After you submit your job, you can check your job status by clicking on the hyperlink ‘List’ which is next to the label ‘Intermediate Results.’ This will open a new window that lists the current job directory to show you files as they are generated. Watch a video here.

AlphaFold Multimer outputs on COSMIC²

We provide individual files for download on the output page as well the full output from AlphaFold Multimer (“output.tar.gz”).

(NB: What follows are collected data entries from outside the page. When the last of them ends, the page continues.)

(** [f4kvs_engine_put_bytes] on Go memory. *)
Lemma put_bytes_live (v : list byte) :
  f4kvs_engine_put_bytes a ck (if 0 <? zlen v then GoMem v else NullPtr) (zlen v) s =
  reply a (put_eff key v g (dsk s)) s.
Proof.
  unfold f4kvs_engine_put_bytes, put_eff, key_eff. rewrite keyed_call.
  destruct (check_key key) as [msg|k]; [done|].
  case_match eqn:Hmax; [done|]. clear Hmax.
  assert (Hread : (if zlen v =? 0 then mret [] else
            read_buf (if 0 <? zlen v then GoMem v else NullPtr) (zlen v)) s = Ret v s).
  { destruct (Z.eqb_spec (zlen v) 0) as [H0|H0]; [by rewrite (zlen_nil_inv v)|].
    pose proof (zlen_nonneg v). rewrite (proj2 (Z.ltb_lt 0 _)) by lia.
    unfold read_buf. rewrite (proj2 (Z.leb_le _ _)) by lia.
    unfold zlen. by rewrite Nat2Z.id, firstn_all. }
  replace ((0 <? zlen v) && is_null (if 0 <? zlen v then GoMem v else NullPtr)) with false
    by (by destruct (0 <? zlen v)).
  rewrite (bind_ret _ _ _ _ _ Hread). by apply op_report.
Qed.

Lemma delete_live : f4kvs_engine_delete a ck s = reply a (delete_eff key g (dsk s)) s.
Proof.
  unfold f4kvs_engine_delete, delete_eff, key_eff. rewrite keyed_call.
  destruct (check_key key) as [msg|k]; [done|]. by apply op_report.
Qed.

Lemma get_bytes_live o :
  f4kvs_engine_get_bytes a ck (Some o) s =
  match get_eff key g (dsk s) with
  | (inl msg, y) => Ret (code_of y, Some o) (err msg (after a y s))
  | (inr None, y) => Ret (ErrorNotFound, Some (0, 0)) (after a y s)
  | (inr (Some v), y) =>
      let b := value_to_bytes v in
      let s' := after a y s in
      let p := if zlen b =? 0 then 1 else alloc_addr (heap s') in
      let h := if zlen b =? 0 then heap s' else <[p := BBoxed b]> (heap s') in
      Ret (Success, Some (p, zlen b))
        (set_bytes (<[p := zlen b]> (bytes_allocations s')) (set_heap h s'))
  end.
Proof.
  unfold f4kvs_engine_get_bytes, get_eff, key_eff. rewrite keyed_call.
  destruct (check_key key) as [msg|k]; [done|].
  unfold bind. rewrite (engine_op_live _ _ _ _ Hg).
  unfold run_eff. destruct (lsm_get _ _ _) as [[e|[v|]] [g' d']]; [done| |done].
  unfold allocate_bytes, bind. by destruct (zlen (value_to_bytes v) =? 0).
Qed.

End Live.

(** The functions that only name the engine. *)
Lemma simple_op_live s a g what op :
  a ≠ 0 → heap s !! a = Some (BEngine g) →
  simple_op what op a s = reply a (run_eff what op g (dsk s)) s.
Proof.
  intros Ha Hg. unfold simple_op, bind. rewrite (validate_engine_live _ _ _ Ha Hg).
  by apply op_report.
Qed.

Lemma set_bulk_import_live s a g on :
  a ≠ 0 → heap s !! a = Some (BEngine g) →
  f4kvs_engine_set_bulk_import a (if on : bool then 1 else 0) s =
    reply a (inr tt, Some (lsm_set_bulk_import on g, dsk s)) s.
Proof.
  intros Ha Hg. unfold f4kvs_engine_set_bulk_import, bind.
  rewrite (validate_engine_live _ _ _ Ha Hg). by destruct on.
Qed.

(** ** Batches *)

(** The pairs [f4kvs_engine_batch_put_bytes] hands to the engine for the given
    keys and values, or the message of the first one it refuses. *)
Fixpoint batch_check (i : nat) (items : list (string * list byte))
    : string + list (string * Value json) :=
  match items with
  | [] => inr []
  | (key, v) :: items =>
      match check_key key with
      | inl msg => inl msg
      | inr k =>
          if MAX_VALUE_LENGTH <? zlen v then
            inl ("Invalid argument: value at index " +:+ pretty i
                 +:+ " exceeds maximum length of " +:+ pretty MAX_VALUE_LENGTH +:+ " bytes")
          else match batch_check (S i) items with
               | inl msg => inl msg
               | inr l => inr ((k, VBytes v) :: l)
               end
      end
  end.

Fixpoint keys_check (keys : list string) : string + list string :=
  match keys with
  | [] => inr []
  | key :: keys =>
      match check_key key with
      | inl msg => inl msg
      | inr k => match keys_check keys with inl msg => inl msg | inr l => inr (k :: l) end
      end
  end.

Definition count_eff (count : Z) (g : lsm) (x : eff unit) : eff unit :=
  if max_batch_size (lsm_config g) <? count then
    (inl ("Invalid argument: batch count " +:+ pretty count +:+ " exceeds max_batch_size "
          +:+ pretty (max_batch_size (lsm_config g))), None)
  else x.

Definition batch_put_eff (items : list (string * list byte)) (g : lsm) (d : disk) : eff unit :=
  count_eff (zlen items) g
    match batch_check 0 items with
    | inl msg => (inl msg, None)
    | inr l => run_eff "Batch put bytes" (lsm_batch_put l) g d
    end.

Definition batch_delete_eff (keys : list string) (g : lsm) (d : disk) : eff unit :=
  count_eff (zlen keys) g
    match keys_check keys with
    | inl msg => (inl msg, None)
    | inr l => run_eff "Batch delete" (lsm_batch_delete l) g d
    end.

(** A C string in memory, and a value buffer (null when the value is empty). *)
Definition has_key (h : gmap Z block) (ck : Z) (key : string) : Prop :=
  ck ≠ 0 ∧ h !! ck = Some (BMalloc (String.list_byte_of_string key ++ [x00])).

Definition has_value (h : gmap Z block) (cv len : Z) (v : list byte) : Prop :=
  len = zlen v ∧ (v = [] ∨ cv ≠ 0 ∧ h !! cv = Some (BMalloc v)).

(** The rows of the three arrays hold the pairs. *)
Inductive rows (h : gmap Z block) : list (string * list byte) → list Z → list Z → list Z → Prop :=
| rows_nil : rows h [] [] [] []
| rows_cons key v items ck cks cv cvs len lens :
    has_key h ck key → has_value h cv len v → rows h items cks cvs lens →
    rows h ((key, v) :: items) (ck :: cks) (cv :: cvs) (len :: lens).

Lemma elem_at_mid (pre : list Z) z l s : elem_at (Some (pre ++ z :: l)) (length pre) s = Ret z s.
Proof. unfold elem_at. simpl. by rewrite list_lookup_middle. Qed.

Lemma validate_key s ck key :
  has_key (heap s) ck key →
  validate_c_string ck MAX_KEY_LENGTH "key" s =
    match check_key key with
    | inl msg => Ret (inl ErrorInvalidArgument) (err msg s)
    | inr k => Ret (inr k) s
    end.
Proof. intros [H0 Hk]. by apply validate_c_string_malloc. Qed.

Lemma read_value s cv len v :
  has_value (heap s) cv len v →
  ((0 <? len) && (cv =? 0)) = false ∧
  (if len =? 0 then mret [] else read_buf (AtAddr cv) len) s = Ret v s.
Proof.
  intros [-> [->|[H0 Hv]]]; [done|]. split; [lia|].
  destruct (Z.eqb_spec (zlen v) 0) as [Hz|Hz]; [by rewrite (zlen_nil_inv v)|].
  unfold read_buf. rewrite Hv, (proj2 (Z.leb_le _ _)) by lia.
  unfold zlen. by rewrite Nat2Z.id, firstn_all.
Qed.

Lemma snoc_app {A} (pre : list A) x l : pre ++ x :: l = (pre ++ [x]) ++ l.
Proof. by rewrite <-app_assoc. Qed.

Lemma length_snoc {A} (pre : list A) x : length (pre ++ [x]) = S (length pre).
Proof. rewrite length_app. simpl. lia. Qed.

Lemma collect_items_rows s items cks cvs lens :
  rows (heap s) items cks cvs lens →
  ∀ pk pv pl acc, length pv = length pk → length pl = length pk →
  collect_items (Some (pk ++ cks)) (Some (pv ++ cvs)) (Some (pl ++ lens))
    (length pk) (length items) acc s =
  match batch_check (length pk) items with
  | inl msg => Ret (inl ErrorInvalidArgument) (err msg s)
  | inr l => Ret (inr (acc ++ l)) s
  end.
Proof.
  induction 1 as [|key v items ck cks cv cvs len lens Hk Hv _ IH]; intros pk pv pl acc Hpv Hpl; simpl.
  - by rewrite app_nil_r.
  - rewrite (bind_ret _ _ _ _ _ (elem_at_mid pk _ _ _)).
    unfold bind at 1. rewrite (validate_key _ _ _ Hk).
    destruct (check_key key) as [msg|k]; [done|].
    erewrite bind_ret by (rewrite <-Hpl; apply elem_at_mid).
    destruct (read_value _ _ _ _ Hv) as [Hnull Hread].
    assert (len = zlen v) as -> by apply Hv.
    destruct (MAX_VALUE_LENGTH <? zlen v); [done|].
    erewrite bind_ret by (rewrite <-Hpv; apply elem_at_mid).
    rewrite Hnull, (bind_ret _ _ _ _ _ Hread).
    rewrite (snoc_app pk), (snoc_app pv), (snoc_app pl), <-(length_snoc pk ck).
    rewrite IH by (rewrite !length_snoc; lia).
    destruct (batch_check _ items); [done|]. by rewrite <-app_assoc.
Qed.

Lemma rows_length h items cks cvs lens : rows h items cks cvs lens → length cks = length items.
Proof. induction 1; simpl; congruence. Qed.

Lemma batch_put_bytes_live s a g items cks cvs lens :
  a ≠ 0 → heap s !! a = Some (BEngine g) → rows (heap s) items cks cvs lens →
  f4kvs_engine_batch_put_bytes a (Some cks) (Some cvs) (Some lens) (zlen items) s =
    reply a (batch_put_eff items g (dsk s)) s.
Proof.
  intros Ha Hg Hr. unfold f4kvs_engine_batch_put_bytes, bind at 1.
  rewrite (validate_engine_live _ _ _ Ha Hg).
  unfold batch_put_eff, count_eff, reject_batch_count. case_match; [done|].
  erewrite bind_ret by reflexivity. rewrite !bool_decide_eq_false_2 by done. rewrite andb_false_r.
  unfold bind at 1. unfold zlen. rewrite Nat2Z.id.
  pose proof (collect_items_rows s items cks cvs lens Hr [] [] [] [] eq_refl eq_refl) as Hc.
  simpl in Hc. rewrite Hc. destruct (batch_check 0 items) as [msg|l]; [done|].
  simpl. by apply op_report.
Qed.

Lemma collect_keys_spec s keys cks :
  Forall2 (has_key (heap s)) cks keys →
  ∀ pre acc, collect_keys (Some (pre ++ cks)) (length pre) (length keys) acc s =
  match keys_check keys with
  | inl msg => Ret (inl ErrorInvalidArgument) (err msg s)
  | inr l => Ret (inr (acc ++ l)) s
  end.
Proof.
  induction 1 as [|ck key cks keys Hk _ IH]; intros pre acc; simpl.
  - by rewrite app_nil_r.
  - rewrite (bind_ret _ _ _ _ _ (elem_at_mid pre _ _ _)).
    unfold bind at 1. rewrite (validate_key _ _ _ Hk).
    destruct (check_key key) as [msg|k]; [done|].
    rewrite (snoc_app pre), <-(length_snoc pre ck), IH.
    destruct (keys_check keys); [done|]. by rewrite <-app_assoc.
Qed.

Individual files available for download:

  • Per-residue confidence score (pLDDT)
    • Plot provided for each predicted model ending with suffix “_plddt.png”
    • Per residue values provided in text file “_plddt.txt”
  • Multimer output files
    • Five multimer predicted files ending with suffix “_multimer.pdb”

How to interpret AlphaFold Multimer outputs

Example target sequences for a leucine zipper homodimer:

> chain a
XRMKQLEDKVEELLSKNYHLENEVARLKKLVGER
> chain b
XRMKQLEDKVEELLSKNYHLENEVARLKKLVGER

Runtime: 26 minutes.

First, check the ranking of predicted models in ranking_debug.json to see which model has the highest score (as ranked by pLDDT). You can assess the quality of prediction by looking at the pLDDT file. Shown here is the top-scoring model (left) and the associated pLDDT plot (right):

 

The atomic model is colored from N- to C-termini (Blue to Red) and shown as a homodimer. For the pLDDT plot (right), the first subunit corresponds to amino acids residue number from 1 – 34 and the second subunit is 35 – 68. You can see that the N- and C-termini have the lowest score .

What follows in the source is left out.